Je pense que ma responsabilité morale, c’est en fait d’établir une sorte de distance [avec le politique]. Je vais à l’écoute de leurs préoccupations : si je vois qu’un dossier devient important […], il faut que ça fasse partie de ma lecture de l’environnement et la définition des priorités, mais en même temps, je ne peux pas non plus être partie au jeu politique.

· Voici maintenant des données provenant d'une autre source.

(** The verification gate.  A nil metadata map is an empty one here; the source
    words the error for it as for a missing check. *)
(* src: internal/deployment/runtime_adapter.go:51-64 (VerificationAdapter) *)
Definition adapter_Verify (check : option (string → M W (option goerror))) (d : Deployment)
    : M W (option goerror) :=
  match check with
  | None => mret (Some (ErrorString
              "deployment requires authoritative verification evidence"))
  | Some check =>
      match Deployment_Metadata d !! "verification_run_id" with
      | Some (AnyString runID) =>
          if decide (runID = "")
          then mret (Some (ErrorString "deployment requires verification_run_id"))
          else check runID
      | _ => mret (Some (ErrorString "deployment requires verification_run_id"))
      end
  end.

(* src: internal/deployment/providers.go:89-113 (RuntimeHealthChecker) *)
Definition runtime_Check `{World W} (p : option (runtime.Provider W)) (check : HealthCheck)
    : M W (HealthCheck * option goerror) :=
  match p with
  | None => mret (check, Some (ErrorString "runtime provider unavailable"))
  | Some p =>
      let check := check <| Timeout :=
        (if Timeout check <=? 0 then 5 * 10 ^ 9 else Timeout check) |> in
      if bool_decide (Check_Type check = HealthHTTP) || bool_decide (Check_Type check = HealthTCP)
      then
        let! (r, err) := runtime.Exec p None (Check_RuntimeID check)
          (runtime.mkCommand ["sh"; "-lc"; Target check] "/workspace" [] false
             (float64.trunc (float64.Seconds (Timeout check)))) in
        match err with
        | Some e => mret (check, Some e)
        | None =>
            if decide (runtime.ExitCode r = 0) then
              let! now := time_Now in
              mret (check <| Check_Status := "PASSED" |> <| CheckedAt := now |>, None)
            else
              mret (check <| Check_Status := "FAILED" |> <| LastError := runtime.Stderr r |>,
                    Some (ErrorString (runtime.Stderr r)))
        end
      else mret (check, Some (ErrorString
             "health check type requires a runtime-backed implementation"))
  end.

(** ** Routes *)

Definition ErrInvalidRouteTarget : goerror :=
  ErrorString "route target is not a trusted project service".

(* src: internal/deployment/infrastructure.go:100-118 (TrustedRouteValidator) *)
Definition Validate (services : option (string → M W (result (list Service))))
    (preview : Preview) : M W (option goerror) :=
  match services with
  | None => mret (Some ErrInvalidRouteTarget)
  | Some services =>
      let! found := services (Preview_ProjectID preview) in
      mret match found with
           | Err e => Some e
           | Ok found =>
               if existsb (λ sv, bool_decide (Service_ID sv = Preview_ServiceID preview) &&
                    bool_decide (Service_ProjectID sv = Preview_ProjectID preview) &&
                    bool_decide (Service_Status sv = ServiceRunning)) found
               then None else Some ErrInvalidRouteTarget
           end
  end.
End providers.

(** ** The port registry *)

Definition ErrPortConflict : goerror := ErrorString "external port is already reserved".

(* src: internal/deployment/infrastructure.go:49-53 (MemoryPortRegistry) *)
Record MemoryPortRegistry := mkPorts {
  bindings : gmap string PortBinding;
  byExternal : gmap string string
}.

(* src: internal/deployment/infrastructure.go:55-57 (NewMemoryPortRegistry) *)
Definition NewMemoryPortRegistry : MemoryPortRegistry := mkPorts ∅ ∅.

Definition external_key (b : PortBinding) : string :=
  Binding_Protocol b +:+ "/" +:+ pretty (ExternalPort b).

(** Another identifier holds the port. *)
Definition conflict (r : MemoryPortRegistry) (b : PortBinding) : bool :=
  match byExternal r !! external_key b with
  | Some owner => negb (bool_decide (owner = Binding_ID b))
  | None => false
  end.

(** [now] is the time the call reads. *)
(* src: internal/deployment/infrastructure.go:58-76 (Reserve) *)
Definition Reserve (r : MemoryPortRegistry) (b : PortBinding) (now : Z)
    : MemoryPortRegistry * result PortBinding :=
  let key := external_key b in
  if conflict r b then (r, Err ErrPortConflict)
  else
    let b := b <| Binding_ID :=
      (if decide (Binding_ID b = "")
       then "port_" +:+ Binding_ProjectID b +:+ "_" +:+ pretty (ExternalPort b)
       else Binding_ID b) |> in
    let b := b <| Binding_Status := "RESERVED" |> <| Binding_UpdatedAt := now |> in
    let b := b <| Binding_CreatedAt :=
      (if IsZero (Binding_CreatedAt b) then Binding_UpdatedAt b else Binding_CreatedAt b) |> in
    (mkPorts (<[Binding_ID b := b]> (bindings r)) (<[key := Binding_ID b]> (byExternal r)), Ok b).
(* ===== verification/DeploymentFrame.v ===== *)
(** * Deployments: what the manager leaves alone

    However it ends, an operation of the manager of [Deployment.v] forgets no deployment
    and changes neither the project nor the metadata of one; the metadata are what the
    pipeline is configured with.  [evolves] relates the states before and after. *)

From S2P Require Import Prelude GoStrings World Runtime Float Deployment DeploymentFacts.
Import deployment.

(** What a deployment was asked for with. *)
Definition same_plan (d d' : Deployment) : Prop :=
  Deployment_ID d' = Deployment_ID d ∧ Deployment_ProjectID d' = Deployment_ProjectID d ∧
  Deployment_Metadata d' = Deployment_Metadata d.
#[global] Instance same_plan_preorder : PreOrder same_plan.
Proof. split; [by intros d|]. intros d1 d2 d3 (? & ? & ?) (? & ? & ?). split_and!; congruence. Qed.

(** The deployments are the same, each with the plan it had. *)
Definition evolves (st st' : mstate) : Prop :=
  ∀ id, option_Forall2 same_plan (deployments st !! id) (deployments st' !! id).
#[global] Instance evolves_preorder : PreOrder evolves.
Proof.
  split; [by intros st id; apply option_Forall2_refl|]. intros st1 st2 st3 H12 H23 id.
  specialize (H12 id). specialize (H23 id). revert H12 H23.
  destruct (deployments st1 !! id), (deployments st2 !! id), (deployments st3 !! id);
    inversion 1; inversion 1; constructor; by etrans.
Qed.

Lemma evolves_same st st' : deployments st' = deployments st → evolves st st'.
Proof. intros Hs id. rewrite Hs. by apply option_Forall2_refl. Qed.
Lemma evolves_insert st st' id d d' :
  deployments st !! id = Some d → same_plan d d' →
  deployments st' = <[id := d']> (deployments st) → evolves st st'.
Proof.
  intros Hd Hp Hs i. rewrite Hs. destruct (decide (id = i)) as [<-|Hne].
  - rewrite lookup_insert_eq, Hd. by constructor.
  - rewrite lookup_insert_ne by done. by apply option_Forall2_refl.
Qed.
Lemma evolves_known st st' id :
  evolves st st' → is_Some (deployments st !! id) → is_Some (deployments st' !! id).
Proof. intros He [d Hd]. specialize (He id). rewrite Hd in He. inversion He; by eexists. Qed.
Lemma evolves_back st st' id d' :
  evolves st st' → deployments st' !! id = Some d' → ∃ d, deployments st !! id = Some d ∧ same_plan d d'.
Proof. intros He Hd. specialize (He id). rewrite Hd in He. inversion He; eauto. Qed.
Lemma evolves_keyed st st' : evolves st st' → keyed st → keyed st'.
Proof. intros He Hk id d' Hd. apply (evolves_back _ _ _ _ He) in Hd as (d & Hd & -> & _). by apply Hk. Qed.
(** What is true of every plan stays true of every plan. *)
Lemma evolves_plans (P : string → gmap string any → Prop) st st' :
  evolves st st' → map_Forall (λ _ d, P (Deployment_ProjectID d) (Deployment_Metadata d)) (deployments st) →
  map_Forall (λ _ d, P (Deployment_ProjectID d) (Deployment_Metadata d)) (deployments st').
Proof. intros He Hp id d' Hd. apply (evolves_back _ _ _ _ He) in Hd as (d & Hd & _ & -> & ->). by apply (Hp id). Qed.

Section manager.
Context {W : Type} (s : Manager W).
Notation C A := (M (mstate * W) A).

Lemma restatus_plan status d d' : restatus status d d' → same_plan d d'.
Proof. by intros [t ->]. Qed.

Lemma transition_evolves id status (sw sw' : mstate * W) err :
  transition s id status sw = (err, sw') → evolves sw.1 sw'.1 ∧ active sw'.1 = active sw.1.
Proof.
  intros Ht%transition_cases. destruct err; [by destruct Ht as [-> _]|].
  destruct Ht as (d & d' & Hd & _ & Hr & Hds & Ha & _). split; [|done].
  eapply evolves_insert; [exact Hd|by eapply restatus_plan|exact Hds].
Qed.

Lemma fail_evolves id e (sw sw' : mstate * W) out :
  fail s id e sw = (out, sw') → is_Some (deployments sw.1 !! id) → evolves sw.1 sw'.1.
Proof.
  intros (d & sw1 & Hf & Hk)%mthen_inv [d0 Hd]. apply look_inv in Hf as [-> ->]. rewrite Hd in Hk. cbn [default] in Hk.
  apply mthen_inv in Hk as (now & sw2 & [_ Hs]%outside_inv & Hk).
  apply mthen_inv in Hk as (u & sw3 & ->%modify_inv & Hk).
  apply mthen_inv in Hk as (u' & sw4 & (He1 & _)%emit_inv & [_ <-]%mret_inv). rewrite Hs in He1.
  eapply evolves_insert; [exact Hd| |exact He1]. by split_and!.
Qed.

(** A step of a pipeline that forgets no deployment. *)
Definition evolving (id : string) (run : C (option goerror)) : Prop :=
  ∀ sw err sw', run sw = (err, sw') → keyed sw.1 → is_Some (deployments sw.1 !! id) → evolves sw.1 sw'.1.

Lemma activate_evolving d : evolving (Deployment_ID d) (activate s d).
Proof.
  intros sw err sw' (found & sw1 & Hf & Hk)%mthen_inv Hkey [d0 Hd].
  apply look_inv in Hf as [-> ->]. rewrite Hd in Hk. cbn [default] in Hk.
  apply mthen_inv in Hk as (now & sw2 & [_ Hs]%outside_inv & Hk).
  apply mthen_inv in Hk as (u & sw3 & ->%modify_inv & [_ <-]%mret_inv).
  unshelve eapply (evolves_insert _ _ (Deployment_ID d) d0 (d0 <| Deployment_Status := DeploymentActive |>
    <| Deployment_CompletedAt := Some now |> <| HealthStatus := "PASSED" |>) Hd); [by split_and!|].
  cbn. by rewrite Hs, (Hkey _ _ Hd).
Qed.

Lemma run_steps_evolves id (steps : list (DeploymentStatus * C (option goerror))) (sw sw' : mstate * W) out :
  Forall (evolving id ∘ snd) steps → run_steps s id steps sw = (out, sw') →
  keyed sw.1 → is_Some (deployments sw.1 !! id) → evolves sw.1 sw'.1.
Proof.
  intros Hl. revert sw. induction Hl as [|[status run] steps Hrun _ IH]; intros sw; cbn [run_steps].
  { intros [_ ->]%look_inv _ _. reflexivity. }
  intros (e1 & sw1 & [Ht _]%transition_evolves & Hk)%mthen_inv Hkey Hd.
  pose proof (evolves_known _ _ _ Ht Hd) as Hd1. pose proof (evolves_keyed _ _ Ht Hkey) as Hk1.
  destruct e1; [etrans; [exact Ht|by eapply fail_evolves]|].
  apply mthen_inv in Hk as (e2 & sw2 & Hr & Hk). specialize (Hrun _ _ _ Hr Hk1 Hd1).
  assert (evolves sw.1 sw2.1) as H2 by (etrans; [exact Ht|exact Hrun]).
  destruct e2.
  - etrans; [exact H2|]. eapply fail_evolves; [exact Hk|]. by apply (evolves_known sw.1).
  - etrans; [exact H2|]. apply IH; [exact Hk|by apply (evolves_keyed sw.1)|by apply (evolves_known sw.1)].
Qed.

(** Deploying and rolling back change no plan. *)
Lemma Deploy_evolves id r e (sw sw' : mstate * W) out :
  keyed sw.1 → Deploy s id r e sw = (out, sw') → evolves sw.1 sw'.1.
Proof.
  intros Hkey (found & sw1 & Hf & Hk)%mthen_inv. apply look_inv in Hf as [-> ->].
  destruct (deployments sw.1 !! id) as [d|] eqn:Hd; [|apply mret_inv in Hk as [_ <-]; reflexivity].
  eapply run_steps_evolves; [|exact Hk|done|by eexists]. fold (with_release d r).
  assert (Deployment_ID (with_release d r) = id) as Hid by (by apply (Hkey id d)).
  change (deploy_steps s (with_release d r) r e) with
    (map fst (provider_steps s (with_release d r) r e) ++ [(DeploymentActive, activate s (with_release d r))]).
  apply Forall_app. split.
  - apply (proj2 (List.Forall_map fst (evolving id ∘ snd) _)). eapply List.Forall_impl; [|apply provider_steps_keep].
    intros [[status run] R] Hr sw1 err sw2 Hx _ _. apply evolves_same. cbn in Hr. by rewrite (Hr _ _ _ Hx).
  - apply Forall_singleton. cbn. rewrite <-Hid at 1. apply activate_evolving.
Qed.

Lemma Rollback_evolves projectID target (sw sw' : mstate * W) out :
  Rollback s projectID target sw = (out, sw') → evolves sw.1 sw'.1 ∧ active sw'.1 = active sw.1.
Proof.
  intros (found & sw1 & Hf & Hk)%mthen_inv. apply look_inv in Hf as [-> ->].
  destruct (deployments sw.1 !! target) as [d|] eqn:Hd; [|by apply mret_inv in Hk as [_ <-]].
  destruct (Deployer s) as [p|]; [|by apply mret_inv in Hk as [_ <-]].
  apply mthen_inv in Hk as (err & sw2 & [_ Hs]%outside_inv & Hk).
  destruct err; [apply mret_inv in Hk as [_ <-]; by rewrite Hs|].
  apply mthen_inv in Hk as (terr & sw3 & [Ht Ha]%transition_evolves & Hk).
  apply mthen_inv in Hk as (u & sw4 & (He1 & He2 & _)%emit_inv & Hk). apply look_inv in Hk as [_ ->].
  rewrite Hs in Ht, Ha. rewrite He2. split; [|done]. etrans; [exact Ht|]. by apply evolves_same.
Qed.
End manager.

Benoît Dubreuil, commissaire à la langue française

Pas question pour lui de se prononcer, par exemple, sur l’idée d’appliquer la loi 101 au cégep. Même s’il est un ancien commissaire à la Commission de l’évaluation de l’enseignement collégial. Même s’il dit avoir hâte de jeter un œil sur « la place du français dans l’enseignement supérieur ». « Je suis sûr que les gens vont être curieux de voir ce que je pourrais y trouver », note-t-il.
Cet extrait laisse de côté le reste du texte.